--- Entries provided ---
(** * The summarization pipeline of Assignment-4 (assignment-4.py)

    A shallow embedding of the map-reduce summarization script: the source
    loader, the per-source Map loop, the Reduce call, the shared
    summarization primitive and the output writer, together with the parts
    of the Python runtime they rest on (str methods, the UTF-8 codec,
    text-mode files, os.path.splitext, csv.writer, argparse's [nargs='+']).

    Conventions.
    - A Python [str] is a list of Unicode code points ([list N]); [len] and
      slicing count code points, as in Python.  File contents are
      [list byte].
    - Python integers are [Z].
    - Effects are threaded through a state-and-exception monad [M]: the
      state holds the console (one entry per [print]), the file system, the
      packages installed during the run and the history of requests sent to
      the chat-completion endpoint.
    - Everything the script obtains from outside (HTTP, the model endpoint,
      the PDF and DOCX libraries, pip, the messages of operating-system
      errors) is a field of the environment record [Env].
    - The runtime is a POSIX one: [os.sep] is "/" and text-mode writes keep
      "\n" as it is.
    - Not modelled: the construction of the API client from the
      environment variables, and the way argparse scans the option words
      ([main] starts from the positional words and the option values it
      found). *)

From Stdlib Require Import ZArith NArith Ascii String DecimalString Lia.
From Stdlib.Strings Require Import Byte.
From stdpp Require Import base option list gmap.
---
**Goal of the exercise:**
Match on "Python": copy every line in the records that has it.

**Response area:**
    of the Python runtime they rest on (str methods, the UTF-8 codec,
    - A Python [str] is a list of Unicode code points ([list N]); [len] and
      slicing count code points, as in Python.  File contents are
    - Python integers are [Z].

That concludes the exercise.